The Zulu greeting “sawbona” means “I see you” to which the fellow being greeted responds with “yebo”, or yes and I see you too.

In the rural Zululand of my childhood the conversation would then continue with strangers exchanging their names and asking each other the names of their parents and grandparents and from what village they came from so that the ancestral tree to the tribe or clan could be recognized.

The Zulus journeyed mostly on foot, and would pile stone cairns at key junctions as a mark of respect to the ancestors and asking them for a safe journey. In the Umfolozi Game Reserve in KwaZulu-Natal there is a massive stone cairn that dates back to the stone ages.

I was surprised to find this tradition also on the Camino and learned that similar rituals also exist in other cultures such as the Inuit, American Indians and Celts from which the practice probably came in Spain.

In medieval times it was common for one member of a family to walk the Camino to atone for the sins of the entire clan. The family would in return collect funds to finance the pilgrimage.

The pilgrimage began after crossing the threshold of his front door, and after being granted permission to leave by his local religious authorities. Before leaving he had attended mass where his staff and scrip were blessed by the priest.

It would be months, sometimes more than a year before he returned−if he was lucky. Many pilgrims did not survive the journey, making the ultimate sacrifice.

Along the Camino, the pilgrim would add a rock to the cairns at the wayside, saying a prayer for a member of the family going down the line of the family tree, starting with the parents, siblings, grandparents, great-grandparents, and all the other members of the clan.

Today the tradition continues and many of the cairns have rocks with prayer inscriptions for a deceased loved one, someone going through a serious illness or a special wish.

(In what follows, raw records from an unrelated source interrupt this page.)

(** C10: for the final table (bands listed from the highest rank-score down,
    so that aggregates strictly increase with rank-score), the reverse
    lookup is total and monotone non-decreasing in the aggregate, its value
    always lies between the lowest and the highest band's rank-score, an
    aggregate at or below the lowest band's aggregate maps to the lowest
    band's rank-score, and one at or above the highest band's aggregate maps
    to the highest band's rank-score. *)
Theorem agg_to_atar_monotone_bounded
    (sorted_bands : list Q) (agg_lookup : Q -> Q)
    (band_students cumulative : Q -> Z) (total : Z) :
  sorted_bands <> [] ->
  chain (fun b1 b2 => b2 < b1) sorted_bands ->
  let res := Results.final_results sorted_bands agg_lookup band_students cumulative total in
  let f := Results.agg_to_atar_2025 res in
  (forall x y v w, x <= y -> f x = Some v -> f y = Some w -> v <= w) /\
  (forall x, exists v, f x = Some v /\ last sorted_bands 0 <= v /\ v <= hd 0 sorted_bands) /\
  (forall x, x <= last (map Results.agg res) 0 -> f x = Some (last sorted_bands 0)) /\
  (forall x, hd 0 (map Results.agg res) <= x -> f x = Some (hd 0 sorted_bands)).
Proof.
  intros Hbne Hb res f.
  pose proof (final_results_chain sorted_bands agg_lookup band_students cumulative total) as Hc.
  pose proof (final_results_atar sorted_bands agg_lookup band_students cumulative total) as Hat.
  fold res in Hc, Hat.
  assert (Hne : res <> []) by (intros E; rewrite E in Hat; simpl in Hat; congruence).
  assert (Ha : chain Qlt (map Results.agg (rev res))).
  { apply chain_map. apply (chain_rev (fun r1 r2 => Results.agg r2 < Results.agg r1)). exact Hc. }
  assert (Et : map Results.atar (rev res) = rev sorted_bands) by (rewrite map_rev, Hat; reflexivity).
  assert (Ht : chain Qle (map Results.atar (rev res))).
  { rewrite Et. apply (chain_weaken Qlt); [intros; lra|].
    apply (chain_rev (fun b1 b2 => b2 < b1)). exact Hb. }
  assert (Hlen : length (map Results.agg (rev res)) = length (map Results.atar (rev res)))
    by (rewrite !length_map; reflexivity).
  assert (Hane : map Results.agg (rev res) <> []).
  { intros E. apply (f_equal (@length Q)) in E. rewrite length_map, length_rev in E.
    destruct res; simpl in E; congruence. }
  destruct (agg_to_atar_ends res Hc Hne) as [Lo Hi].
  rewrite Et, hd_rev, map_rev, hd_rev in Lo.
  rewrite Et, last_rev, map_rev, last_rev in Hi.
  split; [|split; [|split]].
  - intros x y v w Hxy Hv Hw. unfold f in Hv, Hw.
    destruct (agg_to_atar_pw res x Hc Hne) as [v' [Hv' Ev]].
    destruct (agg_to_atar_pw res y Hc Hne) as [w' [Hw' Ew]].
    rewrite Hv in Hv'. rewrite Hw in Hw'. injection Hv' as ->. injection Hw' as ->.
    rewrite Ev, Ew. apply pw_mono; auto.
  - intros x. destruct (agg_to_atar_pw res x Hc Hne) as [v [Hv Ev]].
    exists v. split; [exact Hv|]. rewrite Ev. split.
    + rewrite <- hd_rev, <- Et. apply pw_head_le; auto.
    + rewrite <- last_rev, <- Et. apply pw_le_last; auto.
  - exact Lo.
  - exact Hi.
Qed.
(** A deletion, a move with its source and its destination, an insertion
    and a format change, in document order: the pair of moves counts 2. *)
Lemma stats_counts_each_kind_witness :
  stats [ revisionOf Deleted None None;
          revisionOf Moved (Some true) None;
          revisionOf Inserted None None;
          revisionOf Moved (Some false) None;
          sizeAndItalic ]
  = {| total := 5; insertions := 1; deletions := 1; moves := 2;
       formatting := 1 |}.
Proof.
  apply (stats_counts_each_kind
           [ revisionOf Deleted None None;
             revisionOf Moved (Some true) None;
             revisionOf Inserted None None;
             revisionOf Moved (Some false) None;
             sizeAndItalic ]
           [revisionOf Inserted None None]
           [revisionOf Deleted None None]
           [revisionOf Moved (Some true) None;
            revisionOf Moved (Some false) None]
           [sizeAndItalic]
           []).
  - simpl.
    etransitivity; [apply perm_skip, perm_swap|].
    apply perm_swap.
  - repeat constructor.
  - repeat constructor.
  - repeat constructor.
  - repeat constructor.
  - constructor.
Defined.

End RevisionStatistics.

(** ** The diff of formatting properties *)

Section FormatDiff.

Import RevisionPanel Vocabulary.

Lemma truthy_of_valid (v : string) :
  isValidPropertyValue v = true → Js.truthy v = true.
Proof. unfold isValidPropertyValue. by destruct (Js.truthy v). Qed.

Lemma lookupProperty_entryOf (props : option Properties) (key : string) :
  lookupProperty props key = entryOf key (default [] props).
Proof. by destruct props. Qed.

Lemma entryOf_elem (key v : string) (ps : Properties) :
  entryOf key ps = Some v → (key, v) ∈ ps.
Proof.
  induction ps as [|[k w] ps IH]; simpl; [done|].
  destruct (String.eqb k key) eqn:Hk.
  - apply String.eqb_eq in Hk as ->. intros [= ->]. left.
  - intros H. right. auto.
Qed.

Lemma entryOf_withoutKey (key k : string) (ps : Properties) :
  k ≠ key → entryOf k (withoutKey key ps) = entryOf k ps.
Proof.
  intros Hne. unfold withoutKey.
  induction ps as [|[k' w] ps IH]; simpl; [done|].
  destruct (decide (k' = key)) as [->|Hk'].
  - rewrite filter_cons_False by (simpl; tauto).
    destruct (String.eqb key k) eqn:E; [|done].
    apply String.eqb_eq in E. congruence.
  - rewrite filter_cons_True by done. simpl. by rewrite IH.
Qed.

(** The first loop appends one paired entry per acceptable entry and
    records its key. *)
Lemma oldPass_fold (newProps : option Properties) (ps : Properties)
    (st : Locals) :
  fold_left (oldPass newProps) ps st =
    {| changes :=
         changes st ++
         (pairedItem (default [] newProps) <$> filter acceptable ps);
       processedKeys :=
         list_to_set (keys (filter acceptable ps)) ∪ processedKeys st |}.
Proof.
  revert st. induction ps as [|[k v] ps IH]; intros [cs pk]; simpl.
  - rewrite app_nil_r. f_equal. by rewrite (left_id_L ∅ (∪)).
  - rewrite IH. simpl.
    destruct (isValidPropertyValue v) eqn:Hv; simpl.
    + rewrite !filter_cons_True by done. simpl.
      rewrite <- app_assoc. simpl.
      f_equal; [|by rewrite (assoc_L (∪)), (comm_L (∪) _ {[k]})].
      f_equal. f_equal. unfold pairedItem, shown. simpl. f_equal.
      rewrite lookupProperty_entryOf.
      destruct (entryOf k (default [] newProps)) as [nv|]; [|done].
      destruct (isValidPropertyValue nv) eqn:Hnv.
      * by rewrite (truthy_of_valid _ Hnv).
      * by rewrite andb_false_r.
    + rewrite !filter_cons_False by (unfold acceptable; simpl; congruence).
      done.
Qed.

(** The second loop appends one add-only entry per acceptable entry
    whose key the first loop has not recorded. *)
Lemma newPass_fold (ps : Properties) (st : Locals) :
  fold_left newPass ps st =
    {| changes :=
         changes st ++
         (addedItem <$>
            filter (λ e, (e.1 ∉ processedKeys st) ∧ acceptable e) ps);
       processedKeys := processedKeys st |}.
Proof.
  revert st. induction ps as [|[k v] ps IH]; intros [cs pk]; simpl.
  - by rewrite app_nil_r.
  - rewrite IH. case_bool_decide as Hk; simpl.
    + rewrite filter_cons_False by (simpl; tauto). done.
    + destruct (isValidPropertyValue v) eqn:Hv; simpl.
      * rewrite filter_cons_True by done. simpl.
        by rewrite <- app_assoc.
      * rewrite filter_cons_False; [done|].
        unfold acceptable. simpl. rewrite Hv. intros [_ ?]. done.
Qed.

(** The two loops together. *)
Lemma diffProperties_loopFree (fc : FormatChangeInfo) :
  diffProperties fc
  = loopFree (default [] (oldProperties fc)) (default [] (newProperties fc)).
Proof.
  assert (Hset : ∀ (l : list string) (k : string),
            k ∉ (list_to_set l ∪ ∅ : gset string) ↔ k ∉ l).
  { intros l k. by rewrite (right_id_L ∅ (∪)), elem_of_list_to_set. }
  destruct fc as [[olds|] [news|]]; unfold diffProperties, loopFree; simpl.
  - rewrite newPass_fold, oldPass_fold. simpl. f_equal. f_equal.
    apply list_filter_iff. intros e. by rewrite Hset.
  - rewrite oldPass_fold. simpl. by rewrite app_nil_r.
  - rewrite newPass_fold. simpl. f_equal.
    apply list_filter_iff. intros e. simpl.
    split; (intros [_ ?]; split; [|done]);
      [apply not_elem_of_nil | apply not_elem_of_empty].
  - done.
Qed.

(** The whole of [getFormatChanges], loop-free. *)
Lemma getFormatChanges_loopFree (r : Revision) :
  getFormatChanges r = loopFree (oldEntries r) (newEntries r).
Proof.
  unfold getFormatChanges, oldEntries, newEntries.
  destruct (formatChange r) as [fc|]; simpl; [|done].
  apply diffProperties_loopFree.
Qed.

(** C5. The diff of [{bold: "true"}] against [{bold: "false"}] is the one
    entry [Bold: Yes → No]: the name is title-cased and the two boolean
    values are shown as Yes and No. *)
Theorem diff_bold_true_false (who when what : string) :
  getFormatChanges
    {| revisionType := FormatChanged;
       author := who; date := when; text := what;
       moveGroupId := None; isMoveSource := None;
       formatChange :=
         Some {| oldProperties := Some [("bold", "true")];
                 newProperties := Some [("bold", "false")] |} |}
  = [ {| property := "Bold"; oldValue := Some "Yes";
         newValue := Some "No" |} ].
Proof. reflexivity. Qed.

(** *** What the loop-free diff contains *)

Section LoopFree.

Variables olds news : Properties.

(** Every entry is for some key, and every value it shows is the
    rendering of a raw value of that key that passes the filter. *)
Lemma loopFree_provenance (item : FormatChangeItem) :
  item ∈ loopFree olds news →
  ∃ key,
    property item = formatPropertyName key
    ∧ (∀ s, oldValue item = Some s →
         ∃ v, (key, v) ∈ olds ∧ acceptable (key, v)
              ∧ s = formatPropertyValue v)
    ∧ (∀ s, newValue item = Some s →
         ∃ v, (key, v) ∈ news ∧ acceptable (key, v)
              ∧ s = formatPropertyValue v).
Proof.
  unfold loopFree. rewrite elem_of_app, !list_elem_of_fmap.
  intros [[[k v] [-> He]]|[[k v] [-> He]]];
    apply list_elem_of_filter in He; exists k; simpl.
  - destruct He as [Hv He]. split; [done|]. split.
    + intros s [= <-]. by exists v.
    + intros s. unfold shown.
      destruct (entryOf k news) as [nv|] eqn:Hnv; [|done].
      destruct (isValidPropertyValue nv) eqn:Hok; [|done].
      intros [= <-]. exists nv. eauto using entryOf_elem.
  - destruct He as [[_ Hv] He]. split; [done|]. split; [done|].
    intros s [= <-]. by exists v.
Qed.

(** An acceptable old entry has its paired entry in the diff. *)
Lemma loopFree_paired (e : string * string) :
  e ∈ olds → acceptable e → pairedItem news e ∈ loopFree olds news.
Proof.
  intros He Hok. unfold loopFree. apply elem_of_app. left.
  apply list_elem_of_fmap. exists e. split; [done|].
  by apply list_elem_of_filter.
Qed.

(** An acceptable new entry under a key that [olds] does not have has
    its add-only entry in the diff. *)
Lemma loopFree_added (e : string * string) :
  e ∈ news → acceptable e → e.1 ∉ keys olds →
  addedItem e ∈ loopFree olds news.
Proof.
  intros He Hok Hk. unfold loopFree. apply elem_of_app. right.
  apply list_elem_of_fmap. exists e. split; [done|].
  apply list_elem_of_filter. split; [|done]. split; [|done].
  intros Hin. apply Hk. unfold keys in *.
  apply list_elem_of_fmap in Hin as [o [-> Ho]].
  apply list_elem_of_fmap. exists o. split; [done|].
  by apply list_elem_of_filter in Ho as [_ ?].
Qed.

Genetic research is still a young science but some scientists believe that some of our habits, traumas, memories and survival instincts are imprinted in our genes from our ancestors. An ancestor born centuries ago could still be impacting your life. Ancestral memories could be passed on for 14 generations, according to one body of research.

We are who we are not only because of the influences from our immediate friends and the environment in which we live but it also appears, that some of our habits, fears and talents are inherited from our ancestors.